- [What is needed] Locate the string "hundredths" in the records below. Copy every line where it occurs.

- [Supplied records]
________________________________________
(* ===== verification/CatalogMatching.v ===== *)
(** Matching of products: [src/src/makolet/domain/catalog.py].

    The texts of an explanation are its constructors.  An operand that is not a number makes an
    ordering comparison raise, as [decimal] does. *)
From Stdlib Require Import QArith Qabs.
From stdpp Require Import sorting.
From S2P Require Import Prelude Errors Effects Enums PyNumbers Text Models SourceValues Decimals Rebuild.
Open Scope Z_scope.

(** ** Orders and sets *)

(** [a <= b] of strings. *)
Fixpoint str_leb (a b : pystr) : bool :=
  match a, b with
  | [], _ => true
  | _ :: _, [] => false
  | x :: a, y :: b => (x <? y) || ((x =? y) && str_leb a b)
  end.
(** [min(values, default=None)]. *)
Definition str_min (l : list pystr) : option pystr :=
  match l with
  | [] => None
  | x :: l => Some (foldl (fun m y => if str_leb m y then m else y) x l)
  end.
(** The intersection of two sets of strings. *)
Definition common (l k : list pystr) : list pystr := List.filter (fun x => bool_decide (x ∈ k)) l.

(** [text.split()]. *)
Fixpoint split_words (word : pystr) (s : pystr) : list pystr :=
  match s with
  | [] => if str_truthy word then [word] else []
  | c :: s =>
      if is_space c then (if str_truthy word then [word] else []) ++ split_words [] s
      else split_words (word ++ [c]) s
  end.
Definition py_words (s : pystr) : list pystr := split_words [] s.

(** ** Data *)

Inductive MatchRule := EXACT_GTIN | EXACT_NORMALIZED_IDENTIFIER | STRUCTURED_CANDIDATE.
Inductive MatchDisposition := AUTO_CONFIRM | REVIEW.
#[export] Instance MatchRule_eq_dec : EqDecision MatchRule.
Proof. solve_decision. Defined.
#[export] Instance MatchDisposition_eq_dec : EqDecision MatchDisposition.
Proof. solve_decision. Defined.

Record ProductIdentifier := {
  pi_kind : IdentifierKind;
  pi_value : pystr;
  pi_issuer : option uuid;
  pi_validated : bool;
  pi_method : option pystr
}.

(** The attributes that [ProductDescriptor] and [CanonicalProductDescriptor] share. *)
Record Described := {
  ds_name : pystr;
  ds_normalized_name : pystr;
  ds_identifiers : list ProductIdentifier;
  ds_brand : option pystr;
  ds_manufacturer : option pystr;
  ds_quantity : option decimal;
  ds_unit : option pystr;
  ds_packaging : option pystr
}.
Record ProductDescriptor := { pd_item : uuid; pd_retailer : uuid; pd_described : Described }.
Record CanonicalProductDescriptor := { cd_product : uuid; cd_described : Described }.

Inductive explanation :=
  | GloballyValidatedGtin (gtin : pystr)
  | RetailerScopedGtin (gtin : pystr)
  | IndependentAssertions (gtin : pystr)
  | SharedInsideRetailer (gtin : pystr)
  | SameIdentifier (kind : IdentifierKind)
  | NameSimilarity (contribution : decimal)
  | SameBrand
  | SameManufacturer
  | SameQuantity
  | SamePackaging
  | DifferentGtins.

(** [MatchCandidate] and [CanonicalMatchCandidate]; [mc_candidate] is an item or a product. *)
Record MatchCandidate := {
  mc_subject : uuid;
  mc_candidate : uuid;
  mc_rule : MatchRule;
  mc_disposition : MatchDisposition;
  mc_confidence : decimal;
  mc_explanations : list explanation
}.

Definition arithmetic_error : exn := PyExn OtherException.
Definition raised_none {A W} (r : option A) : M W A :=
  match r with Some a => mret a | None => raise arithmetic_error end.

(** [x <= y] of decimals. *)
Definition dec_le {W} (x y : decimal) : M W bool :=
  match x, y with
  | NotANumber, _ | _, NotANumber => raise arithmetic_error
  | Infinite true, _ | _, Infinite false => mret true
  | Infinite false, _ | _, Infinite true => mret false
  | Finite _ _ _, Finite _ _ _ => mret (dec_leb x y)
  end.
(** [x == y] of decimals. *)
Definition same_decimal (x y : decimal) : bool :=
  match x, y with
  | Finite _ _ _, Finite _ _ _ => dec_eqb x y
  | Infinite a, Infinite b => eqb a b
  | _, _ => false
  end.

Definition dec_1 : decimal := Finite false 1 0.
Definition hundredths (n : N) : decimal := Finite false n (-2).

(** [not Decimal(0) <= review_threshold <= Decimal(1)]. *)
Definition check_threshold {W} (threshold : decimal) : M W unit :=
  above ← dec_le dec_zero threshold;
  within ← match above with true => dec_le threshold dec_1 | false => mret false end;
  raise_if (negb within) validation_error.

(** ** Descriptors *)

Section descriptors.
Context `{Unicode} `{WordCharacters} {W : Type}.

Definition ProductIdentifier_post_init (i : ProductIdentifier) : M W ProductIdentifier :=
  normalized ← normalize_identifier (pi_value i);
  raise_if (bool_decide (pi_kind i = GTIN) && negb (is_valid_gtin normalized)) validation_error;;
  mret {| pi_kind := pi_kind i; pi_value := normalized; pi_issuer := pi_issuer i;
          pi_validated := pi_validated i; pi_method := pi_method i |}.

Definition optional_search_text (value : option pystr) : option pystr :=
  match value with
  | None => None
  | Some v => let normalized := normalize_search_text v in
              if str_truthy normalized then Some normalized else None
  end.

(** [quantity < 0]. *)
Definition reject_negative (quantity : option decimal) : M W unit :=
  match quantity with
  | None => mret tt
  | Some q => nonnegative ← dec_le dec_zero q; raise_if (negb nonnegative) validation_error
  end.

Definition product_descriptor (item retailer : uuid) (name : pystr) (identifiers : list ProductIdentifier)
    (brand manufacturer quantity_text : option pystr) (quantity : option decimal) (unit_ packaging : option pystr)
    : M W ProductDescriptor :=
  let normalized_name := normalize_search_text name in
  raise_if (negb (str_truthy normalized_name)) validation_error;;
  raise_if (bool_decide (quantity_text <> None) && bool_decide (quantity <> None \/ unit_ <> None)) validation_error;;
  reject_negative quantity;;
  normalized_quantity ← (match quantity_text with
                         | Some t => if str_truthy t then parse_quantity_text t else mret None
                         | None => mret None
                         end);
  mret {| pd_item := item; pd_retailer := retailer;
          pd_described := {|
            ds_name := name; ds_normalized_name := normalized_name; ds_identifiers := identifiers;
            ds_brand := optional_search_text brand; ds_manufacturer := optional_search_text manufacturer;
            ds_quantity := match normalized_quantity with Some q => Some (nq_amount q) | None => quantity end;
            ds_unit := match normalized_quantity with Some q => Some (py (nq_unit q)) | None => optional_search_text unit_ end;
            ds_packaging := optional_search_text packaging |} |}.

Definition canonical_product_descriptor (product : uuid) (name : pystr) (identifiers : list ProductIdentifier)
    (brand manufacturer : option pystr) (quantity : option decimal) (unit_ packaging : option pystr)
    : M W CanonicalProductDescriptor :=
  let normalized_name := normalize_search_text name in
  raise_if (negb (str_truthy normalized_name)) validation_error;;
  reject_negative quantity;;
  mret {| cd_product := product;
          cd_described := {|
            ds_name := name; ds_normalized_name := normalized_name; ds_identifiers := identifiers;
            ds_brand := optional_search_text brand; ds_manufacturer := optional_search_text manufacturer;
            ds_quantity := quantity; ds_unit := optional_search_text unit_;
            ds_packaging := optional_search_text packaging |} |}.
End descriptors.

(** ** Scores *)

Definition values_of (kind : IdentifierKind) (l : list ProductIdentifier) : list pystr :=
  map pi_value (List.filter (fun i => bool_decide (pi_kind i = kind)) l).
(** [_shared_identifier], [_shared_catalog_identifier]. *)
Definition shared_identifier (left right : Described) (kind : IdentifierKind) : option pystr :=
  str_min (common (values_of kind (ds_identifiers left)) (values_of kind (ds_identifiers right))).
(** [_shared_non_gtin_identifier], [_shared_catalog_non_gtin_identifier]. *)
Definition shared_non_gtin_identifier (left right : Described) : option ProductIdentifier :=
  let right_keys := map (fun i => (pi_kind i, pi_value i))
    (List.filter (fun i => bool_decide (pi_kind i ∉ [GTIN; ID_UNKNOWN])) (ds_identifiers right)) in
  find (fun i => bool_decide ((pi_kind i, pi_value i) ∈ right_keys)) (ds_identifiers left).

(** The tokens of both texts, and of either. *)
Definition shared_tokens (left right : pystr) : list pystr := common (remove_dups (py_words left)) (py_words right).
Definition all_tokens (left right : pystr) : list pystr := remove_dups (py_words left ++ py_words right).
Definition token_similarity (left right : pystr) : option decimal :=
  match all_tokens left right with
  | [] => Some dec_zero
  | union => dec_ratio (N.of_nat (length (shared_tokens left right))) (N.of_nat (length union))
  end.

Definition equal_present (left right : option pystr) : bool :=
  match left, right with Some a, Some b => bool_decide (a = b) | _, _ => false end.
Definition same_quantity (left right : Described) : bool :=
  match ds_quantity left, ds_quantity right, ds_unit left with
  | Some a, Some b, Some _ => same_decimal a b && bool_decide (ds_unit left = ds_unit right)
  | _, _, _ => false
  end.
Definition conflicting_gtins (left right : Described) : bool :=
  let l := values_of GTIN (ds_identifiers left) in
  let r := values_of GTIN (ds_identifiers right) in
  negb (bool_decide (l = [])) && negb (bool_decide (r = [])) && bool_decide (common l r = []).

Section scores.
Context {W : Type}.

(** [if matches: score += Decimal(...); explanations.append(...)]. *)
Definition add_when (matches : bool) (n : N) (e : explanation) (s : decimal * list explanation)
    : M W (decimal * list explanation) :=
  if matches then score ← raised_none (dec_add s.1 (hundredths n)); mret (score, s.2 ++ [e]) else mret s.

Definition structured_score (subject candidate : Described) : M W (decimal * list explanation) :=
  similarity ← raised_none (token_similarity (ds_normalized_name subject) (ds_normalized_name candidate));
  score ← raised_none (dec_mul similarity (hundredths 40));
  let s := (score, [NameSimilarity score]) in
  s ← add_when (equal_present (ds_brand subject) (ds_brand candidate)) 20 SameBrand s;
  s ← add_when (equal_present (ds_manufacturer subject) (ds_manufacturer candidate)) 15 SameManufacturer s;
  s ← add_when (same_quantity subject candidate) 20 SameQuantity s;
  s ← add_when (equal_present (ds_packaging subject) (ds_packaging candidate)) 5 SamePackaging s;
  if conflicting_gtins subject candidate then
    reduced ← raised_none (dec_sub s.1 (hundredths 25));
    mret (dec_max dec_zero reduced, s.2 ++ [DifferentGtins])
  else mret s.

(** The tail of [_compare] and of [score_catalog_candidate]. *)
Definition structured_candidate (subject candidate : uuid) (left right : Described) (threshold : decimal)
    : M W (option MatchCandidate) :=
  s ← structured_score left right;
  quantized ← raised_none (dec_quantize s.1 (-3));
  let confidence := dec_min (hundredths 99) quantized in
  enough ← dec_le threshold confidence;
  match enough with
  | true => mret (Some {| mc_subject := subject; mc_candidate := candidate; mc_rule := STRUCTURED_CANDIDATE;
                          mc_disposition := REVIEW; mc_confidence := confidence; mc_explanations := s.2 |})
  | false => mret None
  end.

Definition score_catalog_candidate (subject : ProductDescriptor) (candidate : CanonicalProductDescriptor)
    (threshold : decimal) : M W (option MatchCandidate) :=
  check_threshold threshold;;
  let left := pd_described subject in
  let right := cd_described candidate in
  let answer rule confidence explanation :=
    Some {| mc_subject := pd_item subject; mc_candidate := cd_product candidate; mc_rule := rule;
            mc_disposition := REVIEW; mc_confidence := confidence; mc_explanations := [explanation] |} in
  match shared_identifier left right GTIN with
  | Some gtin =>
      let validated := existsb (fun i => bool_decide (pi_kind i = GTIN /\ pi_value i = gtin /\ pi_issuer i = None)
                                         && pi_validated i) (ds_identifiers right) in
      mret (answer EXACT_GTIN (if validated then hundredths 100 else hundredths 98)
              (if validated then GloballyValidatedGtin gtin else RetailerScopedGtin gtin))
  | None =>
      match shared_non_gtin_identifier left right with
      | Some i => mret (answer EXACT_NORMALIZED_IDENTIFIER (hundredths 95) (SameIdentifier (pi_kind i)))
      | None => structured_candidate (pd_item subject) (cd_product candidate) left right threshold
      end
  end.

(** [_compare]. *)
Definition compare_products (subject candidate : ProductDescriptor) (threshold : decimal) : M W (option MatchCandidate) :=
  let left := pd_described subject in
  let right := pd_described candidate in
  let answer rule disposition confidence explanation :=
    Some {| mc_subject := pd_item subject; mc_candidate := pd_item candidate; mc_rule := rule;
            mc_disposition := disposition; mc_confidence := confidence; mc_explanations := [explanation] |} in
  match shared_identifier left right GTIN with
  | Some gtin =>
      let independently_corroborated := negb (bool_decide (pd_retailer subject = pd_retailer candidate)) in
      mret (answer EXACT_GTIN (if independently_corroborated then AUTO_CONFIRM else REVIEW)
              (if independently_corroborated then hundredths 100 else hundredths 98)
              (if independently_corroborated then IndependentAssertions gtin else SharedInsideRetailer gtin))
  | None =>
      match shared_non_gtin_identifier left right with
      | Some i => mret (answer EXACT_NORMALIZED_IDENTIFIER REVIEW (hundredths 95) (SameIdentifier (pi_kind i)))
      | None => structured_candidate (pd_item subject) (pd_item candidate) left right threshold
      end
  end.

(** The loop of [generate_match_candidates], and its order. *)
Fixpoint compare_all (subject : ProductDescriptor) (threshold : decimal) (l : list ProductDescriptor)
    : M W (list MatchCandidate) :=
  match l with
  | [] => mret []
  | c :: l =>
      if bool_decide (pd_item c = pd_item subject) then compare_all subject threshold l
      else
        m ← compare_products subject c threshold;
        rest ← compare_all subject threshold l;
        mret (option_list m ++ rest)
  end.
Context `{!UuidText}.
(** The key of [sorted]: the confidence, falling, and the text of the id; numbers compare by value. *)
Definition ranked_before (a b : MatchCandidate) : Prop :=
  negb (Qle_bool (dec_Q (mc_confidence a)) (dec_Q (mc_confidence b)))
  || (Qeq_bool (dec_Q (mc_confidence a)) (dec_Q (mc_confidence b))
      && str_leb (uuid_str (mc_candidate a)) (uuid_str (mc_candidate b))) = true.
#[export] Instance ranked_before_dec : RelDecision ranked_before.
Proof. intros a b. unfold ranked_before. apply _. Defined.

Definition generate_match_candidates (subject : ProductDescriptor) (blocked_candidates : list ProductDescriptor)
    (maximum_candidates : Z) (threshold : decimal) : M W (list MatchCandidate) :=
  raise_if (maximum_candidates <=? 0) (MakoletExn QueryLimitError 0);;
  raise_if (maximum_candidates <? py_len blocked_candidates) (MakoletExn QueryLimitError 0);;
  check_threshold threshold;;
  results ← compare_all subject threshold blocked_candidates;
  mret (merge_sort ranked_before results).
End scores.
________________________________________
- [Solution to this exercise]
Definition hundredths (n : N) : decimal := Finite false n (-2).
  if matches then score ← raised_none (dec_add s.1 (hundredths n)); mret (score, s.2 ++ [e]) else mret s.
  score ← raised_none (dec_mul similarity (hundredths 40));
    reduced ← raised_none (dec_sub s.1 (hundredths 25));
  let confidence := dec_min (hundredths 99) quantized in
      mret (answer EXACT_GTIN (if validated then hundredths 100 else hundredths 98)
      | Some i => mret (answer EXACT_NORMALIZED_IDENTIFIER (hundredths 95) (SameIdentifier (pi_kind i)))
              (if independently_corroborated then hundredths 100 else hundredths 98)
      | Some i => mret (answer EXACT_NORMALIZED_IDENTIFIER REVIEW (hundredths 95) (SameIdentifier (pi_kind i)))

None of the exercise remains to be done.